DEJEUNER-DEBAT du 15 mai 1997


DES SUPERSTITIONS ET DE LA REALITE DANS LES DEBATS SUR LE NUCLEAIRE
Exposé de Georges Charpak, prix Nobel de physique

En conclusion vous trouverez ci-aprés une recension sur le livre de G Charpak "Feux follets et champignons nucléaires"


Comment informer les gens sur la réalité de l'énergie nucléaire ? La question n'est pas seulement technique, elle aborde le domaine des peurs sociales et individuelles, elle s'attaque de front à des superstitions. On se souviendra toujours de l'énorme choc provoqué par Hiroshima et Nagasaki, des 40 années "d'équilibre par la terreur", puis de l'accident de Tchernobyl....Le livre de Georges Charpak et Richard L.Garwin, "Feux follets et champignons nucléaires" (O. Jacob) veut affirmer que le nucléaire fait aujourd'hui partie du patrimoine scientifique, il est le plus efficace et le moins dangereux des moyens pour produire l'énergie nécessaire à nos sociétés !

La guerre et ses séquelles.

La science nucléaire est le fleuron de l'intelligence scientifique E =Mc2 la plus simple de toutes les formules ouvre à la maîtrise de l'univers d'un geste élégant. Pourtant le savant est effrayé par la bêtise, les passions, les haines séculaires. "Je suis terrorisé par les armes nucléaires"! La détention de 45.000 têtes nucléaires par les Russes et de 30.000 par les Américains, "c'était idiot". 3000 têtes (voire 500 comme en France) auraient suffi ! Cette sottise est le résultat des intérêts de corps, de la suffisance des conseillers et l'activité inconsidérée de centaines de milliers de personnels...
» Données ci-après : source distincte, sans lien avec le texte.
(** * The repository reconciliation engine of [server.js]

    A shallow embedding of the two route handlers that drive a local
    directory and a remote repository into a consistent state
    ([/api/upload-vite-project] and [/api/download-and-prepare]) and of the
    helper [convertToSshUrl].

    The handlers only sequence calls to external collaborators (the [fs]
    module, [simple-git], [execa]).  They are embedded as programs of a small
    exception monad whose only effect is [Await c k]: issue the command [c],
    suspend, and continue with the settled promise.  A program is run against
    an arbitrary world; the run yields the handler's result together with the
    trace of the commands issued and how each one settled. *)

From Stdlib Require Import String Ascii List Bool NArith Lia.
From stdpp Require Import base option list strings gmap.
Import ListNotations.
Local Open Scope string_scope.
Local Open Scope list_scope.

(** ** JavaScript string primitives used by the source *)

Module JS.

(** [s.startsWith(p)] *)
Fixpoint startsWith (s p : string) {struct p} : bool :=
  match p with
  | EmptyString => true
  | String c p' =>
      match s with
      | EmptyString => false
      | String d s' => if Ascii.eqb c d then startsWith s' p' else false
      end
  end.

(** [s.slice(n)] for [0 <= n] *)
Fixpoint slice (n : nat) (s : string) : string :=
  match n, s with
  | O, _ => s
  | S n', String _ s' => slice n' s'
  | S _, EmptyString => EmptyString
  end.

(** [s.includes(p)] *)
Fixpoint includes (s p : string) : bool :=
  if startsWith s p then true
  else match s with
       | EmptyString => false
       | String _ s' => includes s' p
       end.

(** [s.replace(pat, rep)] for a string pattern: the first occurrence of
    [pat] is replaced.  The replacement strings of the source contain no
    [$], so no replacement pattern is expanded. *)
Fixpoint replace (pat rep s : string) : string :=
  if startsWith s pat then rep +:+ slice (String.length pat) s
  else match s with
       | EmptyString => EmptyString
       | String c s' => String c (replace pat rep s')
       end.

(** [s.replace(/\.git$/, rep)]: the pattern has no [m] flag, so [$] is the
    end of the input; the match, if any, is the first position at which
    the rest of the input is exactly [.git]. *)
Fixpoint replace_dotgit_at_end (rep s : string) : string :=
  if String.eqb s ".git" then rep
  else match s with
       | EmptyString => EmptyString
       | String c s' => String c (replace_dotgit_at_end rep s')
       end.

(** A request field or an environment variable: [undefined] or a string. *)
Definition value := option string.

(** [!v] *)
Definition falsy (v : value) : bool :=
  match v with
  | None => true
  | Some s => String.eqb s ""
  end.

(** [v || d] *)
Definition or_default (v : value) (d : string) : string :=
  match v with
  | None => d
  | Some s => if String.eqb s "" then d else s
  end.

(** [`${v}`] *)
Definition str (v : value) : string :=
  match v with
  | None => "undefined"
  | Some s => s
  end.

End JS.

(** ** [convertToSshUrl] (server.js, lines 39-46) *)

Definition convertToSshUrl (httpsUrl : string) : string :=
  if JS.startsWith httpsUrl "https://github.com/" then
    JS.replace_dotgit_at_end ".git"
      (JS.replace "https://github.com/" "git@github.com:" httpsUrl)
  else httpsUrl.

(** ** The command surface of the external collaborators *)

(** A rejected promise carries an [Error]; the handlers only read its
    [message]. *)
Record Error := mkError { message : string }.

(** A settled promise. *)
Inductive Res (A : Type) : Type :=
| Fulfilled (a : A)
| Rejected (e : Error).
Arguments Fulfilled {A} a.
Arguments Rejected {A} e.

(** [fs.Stats], of which the handlers call [isDirectory()] only. *)
Record Stats := mkStats { isDirectory : bool }.

(** An entry of [git.getRemotes(true)]: [{ name, refs: { fetch, push } }]. *)
Record RemoteRefs := mkRefs { fetch : string; push : string }.
Record RemoteWithRefs := mkRemote { name : string; refs : RemoteRefs }.

(** [CommitResult], [BranchSummary] and the result of [execa], restricted to
    the fields the handlers read. *)
Record CommitResult := mkCommit { commit : string }.
Record BranchSummary := mkBranch { current : string }.
Record ExecaResult := mkExeca { stdout : string; stderr : string }.

(** [fs.promises.*] *)
Inductive FsCmd : Type :=
| Stat (p : string)
| Mkdir (p : string) (recursive : bool)
| Rm (p : string) (recursive force : bool)
| CopyFile (src dest : string)
| Chmod (p : string) (mode : N).

(** The methods of a [simpleGit] instance.  [checkout(name)] is
    [GitCheckout [name]] and [checkout(['-b', name])] is
    [GitCheckout ["-b"; name]]; the options object [{'--set-upstream': null}]
    of [push] is the flag list [["--set-upstream"]]. *)
Inductive GitCmd : Type :=
| GitCheckIsRepo
| GitInit
| GitAddRemote (remoteName remoteRepo : string)
| GitGetRemotes (verbose : bool)
| GitRemoveRemote (remoteName : string)
| GitCheckout (what : list string)
| GitAdd (files : string)
| GitCommit (msg : string)
| GitBranch (options : list string)
| GitPush (remote branch : string) (options : list string)
| GitPull (remote branch : string)
| GitClone (repoPath localPath : string) (options : list string).

(** A command: a file-system call, a method call on the [simpleGit] instance
    bound to [baseDir] ([None] for [simpleGit()]), or [execa(file, args,
    { cwd })]. *)
Inductive Cmd : Type :=
| Fs (f : FsCmd)
| Git (baseDir : option string) (g : GitCmd)
| Execa (file : string) (args : list string) (cwd : string).

(** The type of the value a command's promise is fulfilled with. *)
Definition resp (c : Cmd) : Type :=
  match c with
  | Fs (Stat _) => Stats
  | Fs _ => unit
  | Git _ GitCheckIsRepo => bool
  | Git _ (GitGetRemotes _) => list RemoteWithRefs
  | Git _ (GitCommit _) => CommitResult
  | Git _ (GitBranch _) => BranchSummary
  | Git _ _ => unit
  | Execa _ _ _ => ExecaResult
  end.

#[global] Instance FsCmd_eq_dec : EqDecision FsCmd.
Proof. solve_decision. Defined.
#[global] Instance GitCmd_eq_dec : EqDecision GitCmd.
Proof. solve_decision. Defined.
#[global] Instance Cmd_eq_dec : EqDecision Cmd.
Proof. solve_decision. Defined.

(** ** Asynchronous programs *)

(** The body of an [async] function: it returns, throws, or awaits a command
    and continues with the settled promise. *)
Inductive Prog (A : Type) : Type :=
| Return (a : A)
| Throw (e : Error)
| Await (c : Cmd) (k : Res (resp c) -> Prog A).
Arguments Return {A} a.
Arguments Throw {A} e.
Arguments Await {A} c k.

Fixpoint bind {A B : Type} (p : Prog A) (f : A -> Prog B) : Prog B :=
  match p with
  | Return a => f a
  | Throw e => Throw e
  | Await c k => Await c (fun r => bind (k r) f)
  end.

(** [try { p } catch (e) { h e }] *)
Fixpoint try_catch {A : Type} (p : Prog A) (h : Error -> Prog A) : Prog A :=
  match p with
  | Return a => Return a
  | Throw e => h e
  | Await c k => Await c (fun r => try_catch (k r) h)
  end.

#[global] Instance Prog_ret : MRet Prog := fun A a => Return a.
#[global] Instance Prog_bind : MBind Prog := fun A B f p => bind p f.

(** [await c]: a rejection is thrown. *)
Definition await (c : Cmd) : Prog (resp c) :=
  Await c (fun r => match r with
                    | Fulfilled v => Return v
                    | Rejected e => Throw e
                    end).

(** [await c.then(f).catch(() => d)] *)
Definition await_then_catch {A : Type} (c : Cmd) (f : resp c -> A) (d : A) : Prog A :=
  Await c (fun r => match r with
                    | Fulfilled v => Return (f v)
                    | Rejected _ => Return d
                    end).

(** ** Running a program against a world *)

(** One observed step: the command issued and how its promise settled. *)
Inductive Event : Type :=
| Ev (c : Cmd) (r : Res (resp c)).

Definition Trace := list Event.

Definition ev_cmd (ev : Event) : Cmd :=
  match ev with Ev c _ => c end.

Definition ev_error (ev : Event) : option Error :=
  match ev with
  | Ev _ (Fulfilled _) => None
  | Ev _ (Rejected e) => Some e
  end.

Section Run.
Context {World : Type}.
(** The collaborators: how a command settles in a world, and the world it
    leaves behind. *)
Variable exec : forall c : Cmd, World -> Res (resp c) * World.

Fixpoint run {A : Type} (p : Prog A) (w : World) : Res A * World * Trace :=
  match p with
  | Return a => (Fulfilled a, w, [])
  | Throw e => (Rejected e, w, [])
  | Await c k =>
      let '(r, w1) := exec c w in
      let '(out, w2, tr) := run (k r) w1 in
      (out, w2, Ev c r :: tr)
  end.

Definition result_of {A : Type} (p : Prog A) (w : World) : Res A := (run p w).1.1.
Definition world_of {A : Type} (p : Prog A) (w : World) : World := (run p w).1.2.
Definition trace_of {A : Type} (p : Prog A) (w : World) : Trace := (run p w).2.
End Run.

(** ** The route handlers *)

(** The ambient Node.js process: the [path] module, the working directory and
    the two environment variables the server reads. *)
Class Node := {
  path_join : string -> string -> string;
  path_dirname : string -> string;
  path_basename : string -> string;
  process_cwd : string;
  env_GITHUB_PAT : JS.value;
  env_GITHUB_USERNAME : JS.value
}.

(** [res.status(status).json({ message, repoUrl?, path? })] *)
Record Response := mkResponse {
  status : nat;
  body_message : string;
  body_repoUrl : option string;
  body_path : option string
}.

(** [req.body] of [/api/upload-vite-project] *)
Record UploadBody := mkUpload {
  up_sourceLocalPath : JS.value;
  up_repoName : JS.value;
  up_branchName : JS.value;
  up_commitMessage : JS.value
}.
(** * ReactContext: the global-context publish barrier

    A shallow embedding of [packages/react/src/ReactContext.js]:
    [contextDidUpdate], [setContext] and [createContext], together with the
    closures [setContext] hands to the roots.

    Context objects live in a heap and are named by a reference, because the
    closures capture the context object and mutate it long after [setContext]
    has returned.  The closure variable [numRootsThatNeedUpdate] of each
    publish lives in a second heap for the same reason: every root receives
    the same function object, hence the same counter. *)

From stdpp Require Import gmap list strings.
From Stdlib Require Import ZArith Lia.

(** ** JavaScript values *)

(** The values the module inspects.  Numbers are the integer-valued ones;
    functions and objects are known by identity only. *)
Inductive JsValue :=
| JsUndefined
| JsNull
| JsBoolean (b : bool)
| JsNumber (n : Z)
| JsString (str : string)
| JsFunction (f : nat)
| JsObject (o : nat).

#[global] Instance JsValue_eq_dec : EqDecision JsValue.
Proof. solve_decision. Defined.

(** The [typeof] operator. *)
Definition typeof (v : JsValue) : string :=
  match v with
  | JsUndefined => "undefined"
  | JsNull => "object"
  | JsBoolean _ => "boolean"
  | JsNumber _ => "number"
  | JsString _ => "string"
  | JsFunction _ => "function"
  | JsObject _ => "object"
  end.

(** [userCallback: (() => mixed) | void | null]. *)
Inductive UserCallback :=
| CallbackUndefined
| CallbackNull
| CallbackFn (cb : nat).

(** The two symbols imported from [shared/ReactSymbols], known by name. *)
Inductive ReactSymbol := REACT_PROVIDER_TYPE | REACT_CONTEXT_TYPE.

#[global] Instance ReactSymbol_eq_dec : EqDecision ReactSymbol.
Proof. solve_decision. Defined.

(** ** Context objects *)

(** [context.Provider = {$$typeof: REACT_PROVIDER_TYPE, _context: context}]. *)
Record ProviderObject := {
  provider_typeof : ReactSymbol;
  provider_context : nat
}.

(** [context.Consumer]: the context itself in production, a separate object
    that proxies back to the context in development.  The accessors of the
    development object only forward to the context and warn once; they are
    not part of the publish protocol and are left out. *)
Inductive ConsumerObject :=
| ConsumerIsContext (context : nat)
| ConsumerProxy (consumer_typeof : ReactSymbol) (consumer_context : nat)
                (consumer_calculateChangedBits : JsValue).
Lemma invariant_start fresh c affinity_ok oks :
  invariant OUTSTANDING_OPS
    (worker_start OUTSTANDING_OPS fresh c affinity_ok oks).
Proof.
  unfold worker_start.
  set (e1 := record_call _ (mk_env _ [] [] [] [] [])).
  destruct (post_initial_recvs_spec c oks (recv_contexts OUTSTANDING_OPS) e1)
    as (posted & idle & Hperm & Hr & Hs & Hq & Hlen & Hfail & Htag).
  assert (forall x, x ∈ posted ++ idle -> x < OUTSTANDING_OPS) as Hpool.
  { intros x Hx. rewrite <- Hperm in Hx. apply elem_of_seq in Hx. lia. }
  split; unfold_places.
  - rewrite Hlen. simpl. apply length_replicate.
  - rewrite Hr, Hs, Hq. simpl. intros x cx Hx Hlook.
    rewrite !app_nil_r in Hx.
    case_decide as Hd; [|exfalso; apply Hd, Hpool; elem_goal; auto].
    destruct (Htag x cx Hlook) as [?|[Hn _]]; [assumption|contradiction].
  - intros x Hx. apply elem_of_seq in Hx. lia.
  - exists idle. split; [|split].
    + intros x Hx. apply Hpool. elem_goal. auto.
    + rewrite failed_posts_snoc, Hfail. simpl. lia.
    + rewrite Hr, Hs, Hq. simpl. rewrite seq_app.
      unfold recv_contexts, send_contexts in *. rewrite Hperm.
      solve_Permutation.
Qed.

(** Counting contexts by place. *)

Lemma count_where_app (P : ctx_ptr -> Prop) `{!forall p, Decision (P p)} l1 l2 :
  count_where P (l1 ++ l2) = count_where P l1 + count_where P l2.
Proof. unfold count_where. by rewrite filter_app, length_app. Qed.

Lemma count_where_Permutation (P : ctx_ptr -> Prop)
    `{!forall p, Decision (P p)} l1 l2 :
  l1 ≡ₚ l2 -> count_where P l1 = count_where P l2.
Proof. intros Hperm. unfold count_where. by rewrite Hperm. Qed.

Lemma count_where_none (P : ctx_ptr -> Prop) `{!forall p, Decision (P p)} l :
  (forall x, x ∈ l -> ~ P x) -> count_where P l = 0.
Proof.
  unfold count_where. induction l as [|a l IH]; intros Hall; [reflexivity|].
  rewrite filter_cons. destruct (decide (P a)) as [Ha|Ha].
  - exfalso. apply (Hall a); [apply elem_of_cons; auto|assumption].
  - apply IH. intros x Hx. apply Hall, elem_of_cons. auto.
Qed.

Lemma count_where_all (P : ctx_ptr -> Prop) `{!forall p, Decision (P p)} l :
  (forall x, x ∈ l -> P x) -> count_where P l = length l.
Proof.
  unfold count_where. induction l as [|a l IH]; intros Hall; [reflexivity|].
  rewrite filter_cons. destruct (decide (P a)) as [Ha|Ha].
  - simpl. f_equal. apply IH. intros x Hx. apply Hall, elem_of_cons. auto.
  - exfalso. apply Ha, Hall, elem_of_cons. auto.
Qed.

Lemma occurrences_NoDup p l : NoDup l -> p ∈ l -> occurrences p l = 1.
Proof.
  unfold occurrences. induction 1 as [|a l Hn Hnd IH]; intros Hp.
  - by apply elem_of_nil in Hp.
  - change (a :: l) with ([a] ++ l). rewrite count_where_app.
    apply elem_of_cons in Hp as [->|Hp].
    + rewrite (count_where_all _ [a]), (count_where_none _ l); [reflexivity| |].
      * intros x Hx ->. contradiction.
      * intros x Hx. by apply list_elem_of_singleton in Hx.
    + rewrite (count_where_none _ [a]), IH; [reflexivity|assumption|].
      intros x Hx ->. apply list_elem_of_singleton in Hx. by subst.
Qed.
(** * Quantity parsing, formatting and conversion (conversions.py)

    A shallow embedding of the module [conversions.py] of the recipe
    application, and the properties of its six functions.

    Modelling conventions.
    - A Python [float] is an IEEE-754 binary64 number: the Standard Library's
      [spec_float] with [prec = 53] and [emax = 1024], rounding to nearest,
      ties to even.  Magnitudes are floats, as the callers supply them (the
      results of [parse_fraction], of [float(...)] on a form field, or a REAL
      column); the integers the source writes ([0], [1], [2], [int(...)])
      are [Z] and are converted where Python converts them.
    - A Python exception is an explicit outcome: a function returns
      [Ok v] or [Raise e].  [None] is [Datatypes.None].
    - A Python [str] is a [string] holding the UTF-8 encoding of the text.
      The character classes of [str.strip], [float], [int], [re] and
      [str.lower] are the ASCII ones: digits [0-9], the ten ASCII white-space
      characters, word characters [A-Za-z0-9_].  Other bytes (the encoding
      of non-ASCII characters) belong to no class; the nine fraction glyphs
      and the soft hyphen are recognised by their encoding.  On a text of
      ASCII characters these classes are Python's; where a statement
      depends on the class of other characters it is made for ASCII texts
      ([is_ascii]).
    - The regular expressions of the source are terms of a small regex
      language run by a backtracking matcher with Python's greedy
      semantics.

    The callers of the module are embedded after it: of [app.py] the
    helpers of the upload ([_allowed_file], [_save_image]), of the recipe
    form ([_parse_recipe_form], with the text [recipe_edit] shows for the
    steps) and of the ingredient forms ([_parse_float] and the guarded
    density), and the shopping list ([api_shopping_list]); of
    [seed_king_arthur.py] the body of the loop over the rows of the
    chart.  There the web framework, the file system and the
    database are parameters: a form is a record of its fields, the clock
    and the static folder are arguments, and the file system is a function
    that tells whether a call goes through or raises. *)

From Stdlib Require Import ZArith List String Ascii Bool Lia DecimalString.
From Stdlib Require Import SpecFloat DecimalPos Sorted Permutation.
Import ListNotations.

Local Open Scope string_scope.
Local Open Scope Z_scope.

(** ** Outcomes of a Python call *)

Module Py.

Inductive exn : Type :=
| ValueError
| ZeroDivisionError
| OverflowError.

Inductive result (A : Type) : Type :=
| Ok (a : A)
| Raise (e : exn).

Arguments Ok {A} a.
Arguments Raise {A} e.

Definition bind {A B : Type} (r : result A) (k : A -> result B) : result B :=
  match r with
  | Ok a => k a
  | Raise e => Raise e
  end.

Definition raises {A : Type} (r : result A) : bool :=
  match r with
  | Ok _ => false
  | Raise _ => true
  end.

End Py.

Import Py.

Declare Scope py_scope.
Delimit Scope py_scope with py.
Notation "x <- c1 ;; c2" := (Py.bind c1 (fun x => c2))
  (at level 61, c1 at next level, right associativity) : py_scope.
Local Open Scope py_scope.

(** ** Binary64 floating point *)

Module Float.

Definition prec : Z := 53.
Definition emax : Z := 1024.

Definition float : Type := spec_float.

Definition add : float -> float -> float := SFadd prec emax.
Definition sub : float -> float -> float := SFsub prec emax.
Definition mul : float -> float -> float := SFmul prec emax.
Definition div : float -> float -> float := SFdiv prec emax.
Definition opp : float -> float := SFopp.
Definition abs : float -> float := SFabs.
Definition compare : float -> float -> option comparison := SFcompare.
Definition eqb : float -> float -> bool := SFeqb.
Definition ltb : float -> float -> bool := SFltb.
Definition leb : float -> float -> bool := SFleb.

Definition is_nan (x : float) : bool :=
  match x with S754_nan => true | _ => false end.

Definition is_inf (x : float) : bool :=
  match x with S754_infinity _ => true | _ => false end.

Definition is_finite (x : float) : bool :=
  match x with
  | S754_zero _ | S754_finite _ _ _ => true
  | _ => false
  end.

(** [x == 0], true of both zeros. *)
Definition is_zero (x : float) : bool :=
  match x with S754_zero _ => true | _ => false end.

(** The nearest float to an integer (the conversion of [int] to [float],
    before its overflow check). *)
Definition of_Z (z : Z) : float := binary_normalize prec emax z 0 false.

(** An integer as an exact, unrounded operand of [SFdiv]. *)
Definition exact_Z (z : Z) : float :=
  match z with
  | Z0 => S754_zero false
  | Zpos p => S754_finite false p 0
  | Zneg p => S754_finite true p 0
  end.

(** The nearest float to the quotient of two integers, [b <> 0]. *)
Definition div_Z (a b : Z) : float := SFdiv prec emax (exact_Z a) (exact_Z b).

(** The nearest float to [m * 10^e], [0 <= m]: the value of a decimal
    literal.  Beyond [10^400] the result is infinite, and below
    [2^(-1080)] it is zero, whatever the digits. *)
Definition of_decimal (m e : Z) : float :=
  if m =? 0 then S754_zero false
  else if e >? 400 then S754_infinity false
  else if 0 <=? e then of_Z (m * 10 ^ e)
  else if 3 * e + Z.log2 m + 1 <? -1080 then S754_zero false
  else div_Z m (10 ^ (- e)).
(** [str(z)] for an integer: decimal digits, [-] in front of a negative
    number. *)
Definition int_str (z : Z) : string :=
  NilEmpty.string_of_int (Z.to_int z).

(** [", ".join(...)] over already rendered items. *)
Fixpoint join (sep : string) (items : list string) : string :=
  match items with
  | [] => ""
  | [x] => x
  | x :: rest => x +:+ sep +:+ join sep rest
  end.

(** [str(t)] for a tuple of integers: the items between parentheses,
    separated by a comma and a space; a tuple of one item keeps a
    trailing comma. *)
Definition tuple_str (items : list Z) : string :=
  match items with
  | [x] => "(" +:+ int_str x +:+ ",)"
  | _ => "(" +:+ join ", " (map int_str items) +:+ ")"
  end.

Definition str (v : value) : string :=
  match v with
  | VInt z => int_str z
  | VTuple items => tuple_str items
  end.

(** [sum(vargs)]: start from 0 and add the items from left to right. *)
Definition sum (vargs : list Z) : Z :=
  fold_left Z.add vargs 0.

(** [fmt % args] for the conversions the script uses: [%s], [%d] and
    the escape [%%].  [None] stands for the exception Python raises
    (too few or too many arguments, [%d] applied to a tuple, an
    incomplete or unsupported conversion). *)
Fixpoint mod_format (fmt : string) (args : list value) : option string :=
  match fmt with
  | EmptyString =>
      match args with
      | [] => Some ""
      | _ :: _ => None
      end
  | String "%" EmptyString => None
  | String "%" (String c rest) =>
      if Ascii.eqb c "%" then
        option_map (String "%") (mod_format rest args)
      else if Ascii.eqb c "s" then
        match args with
        | v :: args' => option_map (String.append (str v)) (mod_format rest args')
        | [] => None
        end
      else if Ascii.eqb c "d" then
        match args with
        | VInt z :: args' => option_map (String.append (int_str z)) (mod_format rest args')
        | _ => None
        end
      else None
  | String c rest => option_map (String c) (mod_format rest args)
  end.

(** *** [int(text)] *)

(** Whitespace as [int] skips it around a literal. *)
Definition is_space (c : ascii) : bool :=
  let n := nat_of_ascii c in
  ((9 <=? n)%nat && (n <=? 13)%nat) || ((28 <=? n)%nat && (n <=? 32)%nat).

Definition digit_of (c : ascii) : option Z :=
  let n := nat_of_ascii c in
  if ((48 <=? n)%nat && (n <=? 57)%nat)%bool then Some (Z.of_nat n - 48) else None.

Fixpoint lstrip (s : string) : string :=
  match s with
  | String c s' => if is_space c then lstrip s' else s
  | EmptyString => EmptyString
  end.
(* ===================================================================== *)
(** ** The prefix lister                                                  *)
(* ===================================================================== *)

Lemma add_folder_some prefix set P :
  P <> "" -> add_folder prefix set {| Prefix := Some P |} = JS.set_add (stripped prefix P) set.
Proof. intros H. unfold add_folder. cbn [Prefix]. rewrite truthy_nonempty; auto. Qed.

Lemma add_folder_cases prefix set p :
  (exists P, p = {| Prefix := Some P |} /\ P <> ""
             /\ add_folder prefix set p = JS.set_add (stripped prefix P) set)
  \/ ((forall P, p = {| Prefix := Some P |} -> P = "") /\ add_folder prefix set p = set).
Proof.
  destruct p as [[P|]].
  - destruct (decide (P = "")) as [->|HP].
    + right. split; [congruence|reflexivity].
    + left. exists P. auto using add_folder_some.
  - right. split; [congruence|reflexivity].
Qed.

Lemma matchFolders_fold prefix prefixes set :
  NoDup set ->
  NoDup (fold_left (add_folder prefix) prefixes set) /\
  forall f, f ∈ fold_left (add_folder prefix) prefixes set <->
            f ∈ set \/ exists P, {| Prefix := Some P |} ∈ prefixes /\ P <> ""
                                 /\ f = stripped prefix P.
Proof.
  revert set. induction prefixes as [|p ps IH]; intros set Hnd; simpl.
  - split; [assumption|]. intros f. split; [auto|].
    intros [H|(P & H & _)]; [assumption|inversion H].
  - destruct (add_folder_cases prefix set p) as [(P & -> & HP & ->)|[Hp ->]].
    + destruct (IH _ (NoDup_set_add (stripped prefix P) _ Hnd)) as [H1 H2].
      split; [exact H1|]. intros f. rewrite H2, elem_of_set_add. split.
      * intros [[->|H]|(Q & HQ & ? & ->)]; auto.
        -- right. exists P. split; [left|auto].
        -- right. exists Q. split; [right; assumption|auto].
      * intros [H|(Q & HQ & ? & ->)]; [auto|].
        apply elem_of_cons in HQ as [[= ->]|HQ]; [auto|]. right. eauto.
    + destruct (IH set Hnd) as [H1 H2]. split; [exact H1|]. intros f. rewrite H2.
      split.
      * intros [H|(Q & HQ & ? & ->)]; [auto|]. right. exists Q. split; [right; assumption|auto].
      * intros [H|(Q & HQ & HQne & ->)]; [auto|].
        apply elem_of_cons in HQ as [HQ|HQ]; [|right; eauto].
        symmetry in HQ. apply Hp in HQ. contradiction.
Qed.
Même après Start 2 qui devrait réduire l'ensemble des têtes stratégiques à 12.000 et les armes tactiques à quelque 6/8000 pour les Russes et les Américains, on voit la Douma saisie de crainte refuser de signer. Tandis que l'Inde caresse d'ambitieux projets. Pourquoi ces 20.000 têtes nucléaires en 2003, pourquoi donc et pourquoi faire ? Sans compter les problèmes de la dénucléarisation particulièrement aigus pour les Russes, dans la région de Mourmansk par exemple. Sans doute les militaires, pourront-ils obéir à un pouvoir politique en cours de restauration, mais nul ne sait ce que pourraient fomenter des sectes ou des illuminés.

L'atome et la vie quotidienne.

Pour inquiétantes que soient les séquelles de la guerre froide, l'équilibre des forces nucléaires a probablement sauvé notre monde d'une expérience horrible, et l'on est en droit d'espérer des temps où la préoccupation majeure deviendrait la maîtrise du nucléaire à des fins civiles. A cet égard, l'ignorance du public est profonde. Ici où là des expériences éducatives sont tentées (USA, Hongrie, France...) pour familiariser les gens sur l'atome
Or nous baignons depuis la nuit des temps dans la radioactivité : naturelle interne au corps humain avec 10.000 désintégrations par seconde venant du potassium contenu dans notre corps (1/3 des doses reçues en moyenne par an), radioactivité naturelle externe due aux rayons cosmiques et aux radiations telluriques (venues du sol), plus fortes si ce sol est granitique comme en Armor, Auvergne ou Corse que s'il est calcaire (1/3 des doses reçues).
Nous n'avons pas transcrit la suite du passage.